Reproduce the records exactly through the line with "let out := goldensection".

= Saved data entries =
"""
(** C4: the count [goldensection] returns is the number of invocations of
    [func] made during the call: two for each bracketing iteration that ran
    ([func(x + t*dx)], then [func(x)] again) and then those of [_gs].  A call
    whose bracketing fails has made 128 invocations.  [nfev] is a natural
    number that [_f] alone changes, by one, so it never decreases. *)
Theorem evaluation_count_exact func x dx precision limit :
  let out := goldensection func x dx precision limit in
  nfev (snd out) = length (invoked (snd out)) /\
  (forall res, fst out = Ok res ->
     res_nfev res = length (invoked (snd out))) /\
  (exists k l, (k <= 64)%nat /\
     snd (bracketing func x dx 64 1 fresh) = after fresh (probes x dx 1 k) /\
     invoked (snd out) = probes x dx 1 k ++ l /\
     nfev (snd out) = (2 * k + length l)%nat) /\
  (fst out = Raise BracketingFailed ->
     nfev (snd out) = 128%nat /\ invoked (snd out) = probes x dx 1 64) /\
  (forall p st, nfev (snd (_f func p st)) = S (nfev st)) /\
  (forall n t st,
     (nfev st <= nfev (snd (bracketing func x dx n t st)))%nat) /\
  (forall lim a st,
     (nfev st <= nfev (snd (_gs_frame func precision lim a st)))%nat).
Proof.
  intros out.
  assert (Hout : exists k l, (k <= 64)%nat /\
            snd (bracketing func x dx 64 1 fresh)
              = after fresh (probes x dx 1 k) /\
            snd out = after (after fresh (probes x dx 1 k)) l /\
            (fst out = Raise BracketingFailed -> k = 64%nat /\ l = []) /\
            (forall res, fst out = Ok res -> res_nfev res = nfev (snd out))).
  { subst out. rewrite goldensection_unfold.
    destruct (bracketing_cases func x dx 64 1 fresh)
      as [[Hb _] | (i & Hi & Hb & _)]; rewrite Hb.
    - exists 64%nat, []. simpl. rewrite after_nil.
      split; [lia|]. split; [reflexivity|]. split; [reflexivity|].
      split; [auto | discriminate].
    - destruct (_gs func precision limit x _ None None None None None
                  (after fresh (probes x dx 1 (S i)))) as [r st'] eqn:Hgs.
      pose proof (_gs_extends func precision limit (entry x _) _ _ _ Hgs)
        as [l ->].
      exists (S i), l.
      split; [lia|]. split; [reflexivity|]. split; [apply package_snd|].
      split.
      + intros H. apply package_raises in H. simpl in H. subst r.
        apply (_gs_raises func precision limit (entry x _)) in Hgs.
        discriminate Hgs.
      + intros res H. destruct r; simpl in *; inversion H; reflexivity. }
  destruct Hout as (k & l & Hk & Hb & Hs & Hfail & Hres).
  assert (Hcount : nfev (snd out) = length (invoked (snd out))).
  { rewrite Hs. simpl. rewrite !length_app. reflexivity. }
  split; [exact Hcount|].
  split; [intros res H; rewrite <- Hcount; auto|].
  split.
  { exists k, l. rewrite Hs. simpl. rewrite probes_length. auto. }
  split.
  { intros H. destruct (Hfail H) as [-> ->]. rewrite Hs, after_nil.
    unfold after, fresh; cbn [nfev invoked app]. rewrite probes_length.
    split; reflexivity. }
  split; [reflexivity|].
  split.
  - intros n t st.
    destruct (bracketing_extends func x dx n t st) as (j & _ & -> & _).
    simpl. lia.
  - intros lim a st.
    destruct (_gs_frame func precision lim a st) as [r st'] eqn:Hgs.
    apply _gs_extends in Hgs. apply extends_nfev in Hgs. exact Hgs.
Qed.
"""
= ANSWER BELOW =
(** C4: the count [goldensection] returns is the number of invocations of
    [func] made during the call: two for each bracketing iteration that ran
    ([func(x + t*dx)], then [func(x)] again) and then those of [_gs].  A call
    whose bracketing fails has made 128 invocations.  [nfev] is a natural
    number that [_f] alone changes, by one, so it never decreases. *)
Theorem evaluation_count_exact func x dx precision limit :
  let out := goldensection func x dx precision limit in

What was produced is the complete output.